(Task item): Print nothing but the lines below starting at the line that holds "EmptyString => EmptyString" and ending at the line that holds "assigned and is", including both, each exactly as written.

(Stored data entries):
- - - - -
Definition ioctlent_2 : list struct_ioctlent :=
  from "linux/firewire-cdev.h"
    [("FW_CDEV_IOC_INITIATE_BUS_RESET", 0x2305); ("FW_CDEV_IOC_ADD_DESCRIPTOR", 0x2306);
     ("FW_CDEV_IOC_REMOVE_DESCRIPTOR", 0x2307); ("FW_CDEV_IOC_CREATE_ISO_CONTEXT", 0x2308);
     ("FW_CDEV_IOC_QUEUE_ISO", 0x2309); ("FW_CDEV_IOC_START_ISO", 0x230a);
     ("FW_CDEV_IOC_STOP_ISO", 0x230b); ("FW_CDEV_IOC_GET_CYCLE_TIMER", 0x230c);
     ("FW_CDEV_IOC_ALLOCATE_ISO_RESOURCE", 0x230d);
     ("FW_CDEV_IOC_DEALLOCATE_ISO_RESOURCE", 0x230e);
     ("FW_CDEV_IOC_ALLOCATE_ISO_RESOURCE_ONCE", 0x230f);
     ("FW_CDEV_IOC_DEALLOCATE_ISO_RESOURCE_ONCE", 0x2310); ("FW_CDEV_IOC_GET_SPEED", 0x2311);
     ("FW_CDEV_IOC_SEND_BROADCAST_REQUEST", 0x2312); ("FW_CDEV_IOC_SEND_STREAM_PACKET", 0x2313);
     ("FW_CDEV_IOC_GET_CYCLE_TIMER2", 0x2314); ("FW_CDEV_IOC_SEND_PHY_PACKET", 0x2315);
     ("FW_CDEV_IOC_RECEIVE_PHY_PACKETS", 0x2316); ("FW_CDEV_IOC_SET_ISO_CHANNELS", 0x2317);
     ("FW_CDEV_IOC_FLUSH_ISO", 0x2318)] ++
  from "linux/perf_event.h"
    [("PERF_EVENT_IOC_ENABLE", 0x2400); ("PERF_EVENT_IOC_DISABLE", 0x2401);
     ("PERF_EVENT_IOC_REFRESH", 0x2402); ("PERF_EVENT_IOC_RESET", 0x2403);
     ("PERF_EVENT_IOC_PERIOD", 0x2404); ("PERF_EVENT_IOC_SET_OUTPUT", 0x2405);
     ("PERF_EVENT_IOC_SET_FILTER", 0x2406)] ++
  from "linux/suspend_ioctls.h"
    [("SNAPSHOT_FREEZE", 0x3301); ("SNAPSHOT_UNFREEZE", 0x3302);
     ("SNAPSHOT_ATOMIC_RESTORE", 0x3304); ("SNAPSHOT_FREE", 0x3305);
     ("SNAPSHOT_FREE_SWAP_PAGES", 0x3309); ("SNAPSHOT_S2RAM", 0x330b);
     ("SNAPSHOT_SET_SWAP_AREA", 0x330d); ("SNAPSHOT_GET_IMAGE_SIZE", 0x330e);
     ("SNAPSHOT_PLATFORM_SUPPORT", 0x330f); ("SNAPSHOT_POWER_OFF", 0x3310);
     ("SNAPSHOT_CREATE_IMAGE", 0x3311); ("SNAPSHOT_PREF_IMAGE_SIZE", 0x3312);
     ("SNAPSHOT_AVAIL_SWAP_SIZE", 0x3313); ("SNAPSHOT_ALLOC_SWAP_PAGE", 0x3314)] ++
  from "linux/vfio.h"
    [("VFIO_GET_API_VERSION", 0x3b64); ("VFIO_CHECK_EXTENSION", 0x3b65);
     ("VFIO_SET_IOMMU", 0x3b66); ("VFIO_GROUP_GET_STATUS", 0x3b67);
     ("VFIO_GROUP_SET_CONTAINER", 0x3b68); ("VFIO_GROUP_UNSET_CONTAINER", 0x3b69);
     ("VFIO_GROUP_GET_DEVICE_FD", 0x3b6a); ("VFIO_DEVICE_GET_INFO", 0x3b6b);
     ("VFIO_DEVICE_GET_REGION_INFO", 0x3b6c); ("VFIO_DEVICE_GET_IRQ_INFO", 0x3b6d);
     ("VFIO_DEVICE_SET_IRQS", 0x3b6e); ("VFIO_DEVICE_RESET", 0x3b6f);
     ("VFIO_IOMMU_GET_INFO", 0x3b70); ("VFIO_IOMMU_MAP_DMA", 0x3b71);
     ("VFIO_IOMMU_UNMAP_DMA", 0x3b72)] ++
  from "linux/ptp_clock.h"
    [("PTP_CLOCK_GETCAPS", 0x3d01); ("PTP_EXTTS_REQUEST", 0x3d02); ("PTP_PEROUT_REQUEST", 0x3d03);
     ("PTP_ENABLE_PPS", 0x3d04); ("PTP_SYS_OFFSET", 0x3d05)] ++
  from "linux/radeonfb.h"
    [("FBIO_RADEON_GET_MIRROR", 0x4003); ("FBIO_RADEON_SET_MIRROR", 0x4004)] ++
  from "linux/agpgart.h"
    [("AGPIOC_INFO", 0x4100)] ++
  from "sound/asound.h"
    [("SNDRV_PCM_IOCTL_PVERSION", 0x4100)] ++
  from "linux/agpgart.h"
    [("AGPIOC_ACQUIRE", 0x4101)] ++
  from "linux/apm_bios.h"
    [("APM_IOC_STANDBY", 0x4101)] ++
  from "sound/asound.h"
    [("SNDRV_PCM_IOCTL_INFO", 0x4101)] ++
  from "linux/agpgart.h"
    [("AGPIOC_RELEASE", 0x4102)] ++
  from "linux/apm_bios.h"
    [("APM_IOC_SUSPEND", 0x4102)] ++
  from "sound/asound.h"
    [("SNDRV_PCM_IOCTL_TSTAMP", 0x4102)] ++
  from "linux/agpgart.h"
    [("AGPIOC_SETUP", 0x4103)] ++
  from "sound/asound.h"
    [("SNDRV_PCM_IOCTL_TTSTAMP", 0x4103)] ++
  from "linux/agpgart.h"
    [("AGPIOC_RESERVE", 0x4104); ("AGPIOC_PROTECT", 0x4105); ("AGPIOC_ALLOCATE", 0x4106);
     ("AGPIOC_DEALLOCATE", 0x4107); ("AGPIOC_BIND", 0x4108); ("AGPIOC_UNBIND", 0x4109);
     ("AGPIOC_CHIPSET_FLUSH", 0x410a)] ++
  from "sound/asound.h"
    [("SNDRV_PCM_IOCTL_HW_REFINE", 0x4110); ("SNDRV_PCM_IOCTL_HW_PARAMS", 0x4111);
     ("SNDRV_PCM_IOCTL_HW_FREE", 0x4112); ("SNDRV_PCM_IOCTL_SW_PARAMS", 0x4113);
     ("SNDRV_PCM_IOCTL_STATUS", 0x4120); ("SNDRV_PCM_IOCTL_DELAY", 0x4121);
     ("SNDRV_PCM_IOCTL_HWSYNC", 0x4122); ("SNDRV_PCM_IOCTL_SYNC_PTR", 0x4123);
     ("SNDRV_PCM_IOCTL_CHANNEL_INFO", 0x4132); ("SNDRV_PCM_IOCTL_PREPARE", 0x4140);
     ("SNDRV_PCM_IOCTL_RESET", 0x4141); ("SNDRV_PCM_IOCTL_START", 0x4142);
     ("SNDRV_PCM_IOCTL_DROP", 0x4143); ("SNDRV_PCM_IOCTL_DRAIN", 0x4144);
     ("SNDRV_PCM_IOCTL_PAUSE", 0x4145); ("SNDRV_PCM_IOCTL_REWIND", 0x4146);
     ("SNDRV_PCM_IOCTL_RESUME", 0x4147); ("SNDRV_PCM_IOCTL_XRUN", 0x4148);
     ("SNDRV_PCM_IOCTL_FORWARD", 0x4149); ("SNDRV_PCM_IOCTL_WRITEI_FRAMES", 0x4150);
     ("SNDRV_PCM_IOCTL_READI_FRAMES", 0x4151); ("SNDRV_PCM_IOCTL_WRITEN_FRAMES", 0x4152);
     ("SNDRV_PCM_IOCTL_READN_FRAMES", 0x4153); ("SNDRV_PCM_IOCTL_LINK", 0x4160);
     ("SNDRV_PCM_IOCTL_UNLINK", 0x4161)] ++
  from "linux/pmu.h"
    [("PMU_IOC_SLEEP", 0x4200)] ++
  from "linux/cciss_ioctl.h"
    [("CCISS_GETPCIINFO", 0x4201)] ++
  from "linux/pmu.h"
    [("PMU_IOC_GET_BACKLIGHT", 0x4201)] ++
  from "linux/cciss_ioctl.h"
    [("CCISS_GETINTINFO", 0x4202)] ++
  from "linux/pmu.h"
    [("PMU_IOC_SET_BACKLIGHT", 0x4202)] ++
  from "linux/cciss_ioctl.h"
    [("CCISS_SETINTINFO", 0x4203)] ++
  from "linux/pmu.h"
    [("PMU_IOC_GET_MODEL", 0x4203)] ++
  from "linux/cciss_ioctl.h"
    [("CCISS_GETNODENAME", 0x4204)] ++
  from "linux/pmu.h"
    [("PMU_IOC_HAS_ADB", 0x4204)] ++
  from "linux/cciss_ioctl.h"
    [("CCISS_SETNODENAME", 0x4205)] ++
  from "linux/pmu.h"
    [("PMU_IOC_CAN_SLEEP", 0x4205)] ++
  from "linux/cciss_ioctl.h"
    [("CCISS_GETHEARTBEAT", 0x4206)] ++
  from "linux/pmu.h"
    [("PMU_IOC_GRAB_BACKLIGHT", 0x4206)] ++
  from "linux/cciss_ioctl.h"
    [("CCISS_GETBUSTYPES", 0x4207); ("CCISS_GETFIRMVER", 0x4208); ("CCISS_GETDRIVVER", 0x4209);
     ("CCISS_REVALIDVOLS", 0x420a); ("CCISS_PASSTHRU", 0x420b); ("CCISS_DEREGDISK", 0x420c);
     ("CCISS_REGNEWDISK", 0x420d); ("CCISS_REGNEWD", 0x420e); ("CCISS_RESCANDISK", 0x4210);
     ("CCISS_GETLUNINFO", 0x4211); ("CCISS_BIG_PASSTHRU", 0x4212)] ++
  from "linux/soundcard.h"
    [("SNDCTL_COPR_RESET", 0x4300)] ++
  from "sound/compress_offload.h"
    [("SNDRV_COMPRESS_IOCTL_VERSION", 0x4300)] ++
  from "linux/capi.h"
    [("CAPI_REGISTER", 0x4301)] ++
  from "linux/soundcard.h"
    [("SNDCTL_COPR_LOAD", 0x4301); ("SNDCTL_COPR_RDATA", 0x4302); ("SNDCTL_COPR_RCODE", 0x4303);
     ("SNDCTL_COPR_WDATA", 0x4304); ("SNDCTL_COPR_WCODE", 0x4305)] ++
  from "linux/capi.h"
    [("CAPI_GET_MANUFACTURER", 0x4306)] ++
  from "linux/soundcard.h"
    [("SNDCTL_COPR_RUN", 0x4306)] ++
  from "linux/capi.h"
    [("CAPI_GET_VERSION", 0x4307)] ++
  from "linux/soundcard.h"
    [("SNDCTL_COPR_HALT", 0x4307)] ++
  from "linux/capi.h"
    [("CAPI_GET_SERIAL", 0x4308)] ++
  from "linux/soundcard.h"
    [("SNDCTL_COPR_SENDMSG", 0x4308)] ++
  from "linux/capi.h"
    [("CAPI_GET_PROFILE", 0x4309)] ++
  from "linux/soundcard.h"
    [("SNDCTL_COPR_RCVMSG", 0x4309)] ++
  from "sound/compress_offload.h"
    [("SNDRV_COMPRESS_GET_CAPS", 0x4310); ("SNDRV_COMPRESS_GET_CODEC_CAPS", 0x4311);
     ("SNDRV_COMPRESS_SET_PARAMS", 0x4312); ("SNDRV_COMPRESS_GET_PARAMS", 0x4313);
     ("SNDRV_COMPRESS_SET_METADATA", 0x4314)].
- - - - -
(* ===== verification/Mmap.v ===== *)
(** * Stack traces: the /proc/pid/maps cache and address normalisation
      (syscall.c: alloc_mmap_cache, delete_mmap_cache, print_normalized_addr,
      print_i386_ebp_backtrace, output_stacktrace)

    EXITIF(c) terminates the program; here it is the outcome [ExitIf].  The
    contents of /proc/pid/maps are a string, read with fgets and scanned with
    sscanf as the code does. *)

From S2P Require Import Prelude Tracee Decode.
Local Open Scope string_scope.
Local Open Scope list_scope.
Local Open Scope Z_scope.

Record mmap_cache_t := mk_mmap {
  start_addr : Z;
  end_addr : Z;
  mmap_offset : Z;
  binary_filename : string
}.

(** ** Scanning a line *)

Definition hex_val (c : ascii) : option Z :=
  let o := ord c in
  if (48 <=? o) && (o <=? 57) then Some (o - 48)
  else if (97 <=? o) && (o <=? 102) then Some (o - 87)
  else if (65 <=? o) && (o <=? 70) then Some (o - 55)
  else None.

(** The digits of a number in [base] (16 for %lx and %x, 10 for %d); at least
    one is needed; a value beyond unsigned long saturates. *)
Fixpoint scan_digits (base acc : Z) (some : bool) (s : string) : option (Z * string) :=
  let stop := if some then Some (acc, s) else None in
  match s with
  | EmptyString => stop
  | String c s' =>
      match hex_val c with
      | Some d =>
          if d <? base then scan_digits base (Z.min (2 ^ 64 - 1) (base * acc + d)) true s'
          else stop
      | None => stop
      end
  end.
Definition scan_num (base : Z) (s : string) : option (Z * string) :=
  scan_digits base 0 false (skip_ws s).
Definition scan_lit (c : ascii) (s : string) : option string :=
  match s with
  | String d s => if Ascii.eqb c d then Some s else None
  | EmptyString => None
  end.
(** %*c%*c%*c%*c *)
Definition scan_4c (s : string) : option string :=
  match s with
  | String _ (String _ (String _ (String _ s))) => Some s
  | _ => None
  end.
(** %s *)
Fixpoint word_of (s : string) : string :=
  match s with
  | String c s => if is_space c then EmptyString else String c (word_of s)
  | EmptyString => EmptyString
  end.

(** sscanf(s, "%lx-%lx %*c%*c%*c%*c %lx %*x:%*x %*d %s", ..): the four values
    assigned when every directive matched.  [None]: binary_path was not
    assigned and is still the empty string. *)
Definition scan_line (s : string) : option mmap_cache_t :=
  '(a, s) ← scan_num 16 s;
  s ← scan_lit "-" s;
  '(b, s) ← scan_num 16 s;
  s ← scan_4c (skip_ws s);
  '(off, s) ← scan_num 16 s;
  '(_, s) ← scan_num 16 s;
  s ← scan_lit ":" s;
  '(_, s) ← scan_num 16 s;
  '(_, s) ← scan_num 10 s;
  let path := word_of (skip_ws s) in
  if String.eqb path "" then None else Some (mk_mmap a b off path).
- - - - -
(Written answer):
  | EmptyString => EmptyString
  end.

(** sscanf(s, "%lx-%lx %*c%*c%*c%*c %lx %*x:%*x %*d %s", ..): the four values
    assigned when every directive matched.  [None]: binary_path was not
    assigned and is still the empty string. *)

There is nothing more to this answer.